Revista Arte
¿Cuántas formas distintas e increíblemente bellas de ver las cosas se esconden tras la mirada de un artista? ¿Qué hay detrás de esa capacidad innata de deconstrucción de la realidad para dotarla de un poder estético que ya no te permite ver las cosas tal y como tú las habías imaginado? Ese juego y esa transformación se dan la mano de una manera casi mágica tras las huellas que la gran historia del imperio austrohúngaro ha dejado en la ciudad de Viena. Una de las grandes sorpresas que esta gran ciudad guarda bajo su inmenso legado artístico y arquitectónico, se encuentra camuflada tras las perfectas y lineales formas del cubo níveo que cobija al Leopold Museum, que como un héroe sin bandera, nace del esfuerzo modernizador que la capital austriaca está dando al complejo de los Museums Quartier Wien, por donde hace ya muchos años, la emperatriz Sissi cabalgaba sobre su caballo en los días de lluvia. En ese espacio, que en la actualidad se muestra libre de luchas y batallas, nace este museo en el año 2001, para entre otras cosas, albergar la mayor exposición de cuadros del genial Egon Schiele.
Una gran fotografía de cuerpo entero del artista delante de un espejo al inicio de la exposición, es la primera pista acerca de cuál es la esencia de lo que luego vamos a ver, que no es otra, que esa particular y atormentada mirada con la que Schiele observa el mundo. Ese universo convulso que recorre los días de su existencia, se inician en el Leopold Museum con su superpuesta capacidad para dotar a las casas de una vida que al natural no tienen, transformando su linealidad en una superposición de objetos que reclaman nuestra atención no sólo por la fuerza que desprenden los colores con los que los ha pintado, sino también, por esa ausencia de perspectiva, dejándonos indefensos ante esa única y nueva imagen tan distinta a la real, que en este caso, juega a enseñarnos la realidad desde un punto de vista que no conocíamos. Sus construcciones, por tanto, se desenvuelven como formas superpuestas que intentan transmitirnos esa capacidad de fuerza y tenebrismo que también conjuga Schiele en sus paisajes arquitectónicos.

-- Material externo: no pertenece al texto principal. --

Definition handled (s s' : Service) (ms : list message) : Prop :=
  service_inv s' /\ conns s' = conns s /\
  (forall i p, pairs s !! i = Some p ->
     exists p' rs, pairs s' !! i = Some p' /\ content p' = content p ++ rs /\ delivered s ms i rs) /\
  (forall id, V11.Get id (sessions s') =
     if (session_results id ms).2 then V11.Get id (sessions s) else None).

Lemma handled_nothing s m :
  service_inv s -> (forall id i, V11.Get id (sessions s) = Some i -> session_results id [m] = ([], true)) ->
  (forall id, (session_results id [m]).2 = true \/ V11.Get id (sessions s) = None) ->
  handled s s [m].
Proof.
  intros Hs H1 H2. unfold handled, delivered. split_and!; [done..| |].
  - intros i p Hp. exists p, []. rewrite app_nil_r. split_and!; [done..| |done].
    intros id Hid. by rewrite (H1 id i Hid).
  - intros id. destruct (H2 id) as [->| ->]; [done|by case_match].
Qed.

Lemma handled_send s s' m id i r :
  service_inv s -> V11.Get id (sessions s) = Some i ->
  (forall id', session_results id' [m] = (if decide (id = id') then [r] else [], true)) ->
  chan_send i r s = Going s' -> handled s s' [m].
Proof.
  intros Hs Hid Hm Hsend. pose proof (chan_send_attached s id i r Hs Hid) as H.
  rewrite Hsend in H. destruct H as (Hs' & Hsess & Hconns & p & p' & Hp & Hpairs & Hcont).
  unfold handled, delivered.
  split_and!; [done..| |].
  - intros j q Hq. rewrite Hpairs. destruct (decide (j = i)) as [->|Hne].
    + rewrite Hp in Hq. injection Hq as <-. exists p', [r].
      rewrite list_lookup_insert_eq by (by eapply lookup_lt_Some). split_and!; [done..| |].
      * intros id' Hid'. pose proof (inv_injective _ Hs _ _ _ Hid Hid') as <-.
        by rewrite Hm, decide_True.
      * intros Hno. by destruct (Hno id).
    + exists q, []. rewrite list_lookup_insert_ne, app_nil_r by done. split_and!; [done..| |done].
      intros id' Hid'. rewrite Hm. rewrite decide_False; [done|]. intros ->. congruence.
  - intros id'. by rewrite Hm, Hsess.
Qed.

Lemma on_message_handled s m :
  service_inv s ->
  match on_message m s with
  | Going s' => handled s s' [m]
  | Blocking s' => s' = s /\ exists id i p rest, V11.Get id (sessions s) = Some i /\
      pairs s !! i = Some p /\ p_queue p = StopLoop.Returned rest
  | Panicking => False
  end.
Proof.
  intros Hs. unfold on_message.
  destruct m as [info u|info|info r t|info ev|info d|info k t|info|info d];
    try (apply handled_nothing; [done|by intros|by left]).
  - destruct (V11.Get (Channel info) (sessions s)) as [i|] eqn:Hid.
    + pose proof (chan_send_attached s _ i (mkRes d None) Hs Hid) as H.
      destruct (chan_send i _ s) as [s'|s'|] eqn:Hsend; [|naive_solver|done].
      by eapply (handled_send s s' (chunk info d)).
    + apply handled_nothing; [done| |by left]. intros id i Hi. cbn. rewrite decide_False; [done|].
      intros <-. congruence.
  - destruct (V11.Get (Channel info) (sessions s)) as [i|] eqn:Hid.
    + pose proof (chan_send_attached s _ i (mkRes None (Some (ServiceError k t))) Hs Hid) as H.
      destruct (chan_send i _ s) as [s'|s'|] eqn:Hsend; [|naive_solver|done].
      by eapply (handled_send s s' (errorMsg info k t)).
    + apply handled_nothing; [done| |by left]. intros id i Hi. cbn. rewrite decide_False; [done|].
      intros <-. congruence.
  - destruct (V11.Get (Channel info) (sessions s)) as [i|] eqn:Hid.
    + destruct (inv_attached _ Hs _ _ Hid) as (p & Hp & Hc & Hq).
      unfold chan_close. rewrite Hp, Hc. cbn [then_].
      unfold handled, delivered. split_and!; [exact (detach_inv s (Channel info) i _ Hs Hid)|done| |].
      * intros j q Hj. cbn. destruct (decide (j = i)) as [->|Hne].
        -- rewrite Hp in Hj. injection Hj as <-.
           rewrite list_lookup_insert_eq by (by eapply lookup_lt_Some).
           eexists _, []. rewrite app_nil_r. split_and!; [done..| |done].
           intros id' Hid'. cbn. by case_decide.
        -- rewrite list_lookup_insert_ne by done. exists q, []. rewrite app_nil_r.
           split_and!; [done..| |done]. intros id' Hid'. cbn. by case_decide.
      * intros id'. cbn. unfold V11.Get, V11.Detach. cbn. case_decide as Hd; cbn.
        -- subst id'. by rewrite lookup_delete_eq.
        -- by rewrite lookup_delete_ne.
    + apply handled_nothing; [done| |].
      * intros id i Hi. cbn. rewrite decide_False; [done|]. intros <-. congruence.
      * intros id. cbn. case_decide as Hd; [right; by subst id|by left].
Qed.

Lemma session_results_cons id m (ms : list message) :
  session_results id (m :: ms) =
    if (session_results id [m]).2
    then ((session_results id [m]).1 ++ (session_results id ms).1, (session_results id ms).2)
    else session_results id [m].
Proof.
  destruct m; cbn [session_results]; destruct (session_results id ms) as [rs o];
    repeat case_decide; done.
Qed.

Lemma handled_cons s s1 s2 m ms :
  service_inv s -> handled s s1 [m] -> handled s1 s2 ms -> handled s s2 (m :: ms).
Proof.
  intros Hs (Hs1 & Hc1 & Hp1 & Hl1) (Hs2 & Hc2 & Hp2 & Hl2).
  split_and!; [done|by rewrite Hc2| |].
  - intros i p Hp. destruct (Hp1 i p Hp) as (p1 & rs1 & Hi1 & Hcont1 & Hd1 & Hn1).
    destruct (Hp2 i p1 Hi1) as (p2 & rs2 & Hi2 & Hcont2 & Hd2 & Hn2).
    exists p2, (rs1 ++ rs2). split_and!; [done|by rewrite Hcont2, Hcont1, (assoc_L (++))|]. split.
    + intros id Hid. rewrite session_results_cons, (Hd1 id Hid). specialize (Hl1 id) as Hl.
      destruct (session_results id [m]) as [rs [|]] eqn:Hres; cbn [fst snd] in *.
      * rewrite Hid in Hl. by rewrite (Hd2 id Hl).
      * rewrite Hn2, app_nil_r; [done|]. intros id' Hid'. rewrite Hl1 in Hid'.
        destruct (session_results id' [m]).2 eqn:Ho; [|done].
        pose proof (inv_injective _ Hs _ _ _ Hid Hid') as <-. by rewrite Hres in Ho.
    + intros Hno. rewrite Hn1, Hn2; [done| |done]. intros id Hid. rewrite Hl1 in Hid.
      destruct (session_results id [m]).2; [by apply (Hno id)|done].
  - intros id. rewrite Hl2, Hl1, (session_results_cons id m ms).
    destruct (session_results id [m]) as [rs [|]]; cbn [fst snd]; [done|by destruct (session_results id ms).2].
Qed.

Lemma handled_nil s : service_inv s -> handled s s [].
Proof.
  intros Hs. unfold handled, delivered. split_and!; try done.
  intros i p Hp. exists p, []. by rewrite app_nil_r.
Qed.

Lemma then_foldl {A} (f : Service -> A -> progress) (l : list A) p :
  (forall s, p <> Going s) -> foldl (fun p a => then_ p (fun s => f s a)) p l = p.
Proof. intros Hp. induction l as [|a l IH]; [done|]. cbn. destruct p; [by edestruct Hp|apply IH..]. Qed.

Lemma on_messages_handled ms : forall s,
  service_inv s ->
  match on_messages ms s with
  | Going s' => handled s s' ms
  | Blocking s' => exists l m r id i p rest, ms = l ++ m :: r /\ handled s s' l /\
      V11.Get id (sessions s') = Some i /\ pairs s' !! i = Some p /\
      p_queue p = StopLoop.Returned rest
  | Panicking => False
  end.
Proof.
  induction ms as [|m ms IH]; intros s Hs; unfold on_messages in *; cbn [foldl then_].
  - by apply handled_nil.
  - pose proof (on_message_handled s m Hs) as Hm. destruct (on_message m s) as [s1|s1|] eqn:H1; [| |done].
    + pose proof Hm as (Hs1 & _). specialize (IH s1 Hs1).
      destruct (foldl _ (Going s1) ms) as [s2|s2|]; [| |done].
      * by eapply handled_cons.
      * destruct IH as (l & m' & r & id & i & p & rest & -> & Hl & Hrest).
        exists (m :: l), m', r, id, i, p, rest. split; [done|]. split; [by eapply handled_cons|done].
    + rewrite (then_foldl (fun s m => on_message m s)) by done.
      destruct Hm as [-> (id & i & p & rest & H2 & H3 & H4)].
      exists [], m, ms, id, i, p, rest. split_and!; [done|by apply handled_nil|done..].
Qed.
End Deliver.

(** *** Runs *)
Section Runs.
Context {UUID : Type}.
Context (uuid_String : UUID -> string) (encode : list value -> list byte).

Casi sin darnos cuenta, sus casas superpuestas dejan paso a su retratos y autorretratos, en una sucesión de instantáneas que nos muestran bien a las claras las dotes de gran dibujante de este pintor austriaco, que consigue con apenas unos trazos, proporcionar de una singular vida a sus personajes, a los que por no faltarles, no les hace falta casi ni colorearles la piel, pues en sí misma se ensalza de una forma independiente de todo aquello que no sea el trazo que la define. Pero no todo es simplicidad en las formas de sus retratos, pues esa expresividad que tanto marca su obra, se desplaza tanto en las posturas y en los gestos que contienen sus formas humanas, que en ocasiones llegan al éxtasis del amor, con por ejemplo sucede en el cuadro “el abrazo”, donde unas figuras humanas entrelazadas en una superficie que a modo de alfombra mágica los traslada por un espacio sin límites ni roces, nos hace sentirnos por fin libres de toda atadura, y nos concede esa extraña capacidad del deseo sin límites.
En esa aparente sencillez, no deja de sorprendernos la comparación que en el Leopold Museum hacen de la mirada, la expresión y la vida de Schiele y James Dean, que por caprichosamente paralela, te deja boquiabierto tras la comparación de las fotografías que de ambos se nos ofrecen y de ese tupé rebelde que protagonizan una buena parte de sus autorretratos, que a modo de montaña, juegan al despiste de sus ojos tan marcados y a veces saltones. Esos ojos que nos miran y nos interrogan, pero que también nos dicen que tras de sí hay mucho ingenio, tormento, vanidad y ganas de vivir, lo que nos lleva a preguntarnos una y mil veces ¿Qué hay detrás de la mirada de Schiele?, para en el siguiente retrato o en la siguiente composición, replantearnos lo que hasta entonces hemos visto, en una sucesión de interrogantes que nos dejan sin palabras, pues la estética de Schiele está delante de nosotros para disfrutarla, y es en ese gozo estético donde uno se pierde en el Leopold Museum, que horadado mediante ventanas imposibles y caprichosas, nos muestra esa necesidad de expresión que le llevarán hasta Klimt, como símbolos de los nuevos tiempos que transcurren desde la Academia de Bellas Artes de Viena al estilo de la Secesión.
Tras la fugaz vida de Schiele, quedan su hombres, sus mujeres, sus paisajes arquitectónicos y tantos y tantos dibujos y pinturas que no hacen sino lamentarnos de su temprana desaparición, pero que a modo de ironía del destino, siempre nos recodarán, que él y su mirada, siempre permanecerán ahí, en lo más profundo del ser humano.